● **REQUIRED ACTION**
Only the lines holding the string "technologies" are needed; copy each of them from the data.

********

(** The process as it starts: both streams on the console, nothing logged. *)
Definition example_world : world :=
  mkWorld (Console Stdout) (Console Stderr) [] [] [] [] None None [].

Definition example_results : Results :=
  {| res_problem := "Lower bound: -inf";
     res_solver := "Status: warning";
     res_termination := "infeasible" |}.

(** A solver that prints on both streams and returns [example_results]. *)
Definition example_solver (opt : Solver) (m : gmap string (@attr string string))
    (kwargs : gmap string pyval) : list (fd * string) * result Results :=
  ([(Stdout, "GLPSOL: GLPK LP/MIP Solver"); (Stderr, "PROBLEM HAS NO FEASIBLE SOLUTION")],
   Ok example_results).

Definition example_logwriter (strip : bool) (text : string) : option string := Some text.

Definition example_value (m : gmap string (@attr string string)) (t : string) : pyval := nan.

Definition example_build_imasks (d : Dataset) (c : ImaskConfig) : result Imasks :=
  Ok example_imasks.

Definition example_convert_datetime (dtype : string) (m : gmap string (@attr string string))
    (d : Dataset) : gmap string (@attr string string) * Dataset := (m, d).

Definition example_load_from (m : gmap string (@attr string string)) (r : Results)
    : result pyval := Ok PyNone.

Definition example_makedirs (dir : string) : option exn := None.

(** A data variable over the technologies holding [x] for A and [y] for B. *)
Definition techs_array (x y : pyval) : DataArray :=
  {| da_dims := ["techs"];
     da_coords := [[LStr "A"; LStr "B"]];
     da_data := λ i, if decide (i = [LStr "A"]) then x else y;
     da_attrs := {["is_result" := PyInt 0]} |}.

(** A dataset with a data variable called [name], as the model's own
    attribute is, and one called [calliope_name]. *)
Definition collision_data : Dataset :=
  {| ds_dims := ["techs"];
     ds_coords := [("techs", [LStr "A"; LStr "B"])];
     ds_data_vars := [("calliope_name", techs_array (PyInt 1) (PyInt 1));
                      ("name", techs_array (PyInt 2) (PyInt 2))];
     ds_defaults := ∅;
     ds_run_config := mkRunConfig (Some "plan") None (Some []) None;
     ds_imasks := mkImaskConfig [] [] [] |}.

(** The model of that dataset once its sets are built. *)
Definition collision_model : gmap string (@attr string string) :=
  build_sets collision_data example_concrete_model.

(** A data variable without dimensions holding [x]. *)
Definition scalar_array (x : pyval) : DataArray :=
  {| da_dims := []; da_coords := []; da_data := λ _, x;
     da_attrs := {["is_result" := PyInt 0]} |}.

(** The small system with a scalar data variable behind [resource]. *)
Definition scalar_data : Dataset :=
  {| ds_dims := ds_dims example_data;
     ds_coords := ds_coords example_data;
     ds_data_vars := [("resource", example_resource);
                      ("interest_rate", scalar_array (PyInt 1))];
     ds_defaults := ds_defaults example_data;
     ds_run_config := ds_run_config example_data;
     ds_imasks := ds_imasks example_data |}.

(** The float [3.0]. *)
Definition float_3 : spec_float := S754_finite false 3 0.

(** The model of the small system after a solve: capacity and production
    of A carry values, the costs have no rule and are zero. *)
Definition example_solved : gmap string (@attr string string) :=
  <["energy_cap" :=
      AVar (mkVar [[LStr "A"]] "NonNegativeReals" None {[ [LStr "A"] := PyFloat float_5 ]})]>
  (<["carrier_prod" :=
       AVar (mkVar [[LStr "A"; LInt 0]; [LStr "A"; LInt 1]] "NonNegativeReals" None
               {[ [LStr "A"; LInt 0] := PyFloat float_3;
                  [LStr "A"; LInt 1] := PyFloat float_5 ]})]>
   (build_expressions example_rules example_model (im_expressions example_imasks))).

Definition example_reorganise (a : DataArray) : DataArray := a.

(** A parameter built inside the backend: indexed, and not mutable. *)
Definition lookup_table : @Param :=
  {| p_index := [("techs", [LStr "A"; LStr "B"])];
     p_initialize := {[ [LStr "A"] := PyInt 1 ]};
     p_mutable := false;
     p_within := "Reals";
     p_default := None |}.

(** A solver that prints on both streams and then fails. *)
Definition failing_solver (opt : Solver) (m : gmap string (@attr string string))
    (kwargs : gmap string pyval) : list (fd * string) * result Results :=
  ([(Stdout, "GLPSOL: GLPK LP/MIP Solver"); (Stderr, "glpsol: not found")],
   Err (Raised "ApplicationError" "Solver (glpk) did not exit normally")).

(** A dataset over the technologies alone, so that the model has no set
    [costs], with a [cost_class] option. *)
Definition no_costs_data : Dataset :=
  {| ds_dims := ["techs"];
     ds_coords := [("techs", [LStr "A"; LStr "B"])];
     ds_data_vars := [("efficiency", techs_array (PyInt 1) (PyInt 1))];
     ds_defaults := ∅;
     ds_run_config :=
       mkRunConfig (Some "plan") None
                   (Some [("cost_class", ODict [("monetary", PyInt 1)])]) None;
     ds_imasks := mkImaskConfig [] [] [] |}.

Definition no_costs_model : gmap string (@attr string string) :=
  build_sets no_costs_data example_concrete_model.

Definition failing_makedirs (dir : string) : option exn :=
  Some (Raised "PermissionError" dir).

Definition optimal_results : Results :=
  {| res_problem := "Lower bound: 42"; res_solver := "Status: ok";
     res_termination := "optimal" |}.

Definition failing_load_from (m : gmap string (@attr string string)) (r : Results)
    : result pyval :=
  Err (Raised "ValueError" "Cannot load a SolverResults object with bad status: error").

(** The solved model with one more variable, which no family declares. *)
Definition example_undeclared : gmap string (@attr string string) :=
  <["purchased" := AVar (mkVar [[LStr "A"]] "Binary" None ∅)]> example_solved.

(** A system without time: one dimension, one variable family. *)
Definition static_data : Dataset :=
  {| ds_dims := ["techs"];
     ds_coords := [("techs", [LStr "A"; LStr "B"])];
     ds_data_vars := [];
     ds_defaults := ∅;
     ds_run_config := example_run_config;
     ds_imasks :=
       mkImaskConfig [("energy_cap", mkFamily ["techs"] (Some "NonNegativeReals") None)]
                     [] [] |}.

Definition static_solved : gmap string (@attr string string) :=
  {["energy_cap" :=
      AVar (mkVar [[LStr "A"]] "NonNegativeReals" None {[ [LStr "A"] := PyFloat float_5 ]});
    "lookup_table" := AParam lookup_table]}.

********

● **RESPONSE TO THE TASK**
(** A data variable over the technologies holding [x] for A and [y] for B. *)
(** A dataset over the technologies alone, so that the model has no set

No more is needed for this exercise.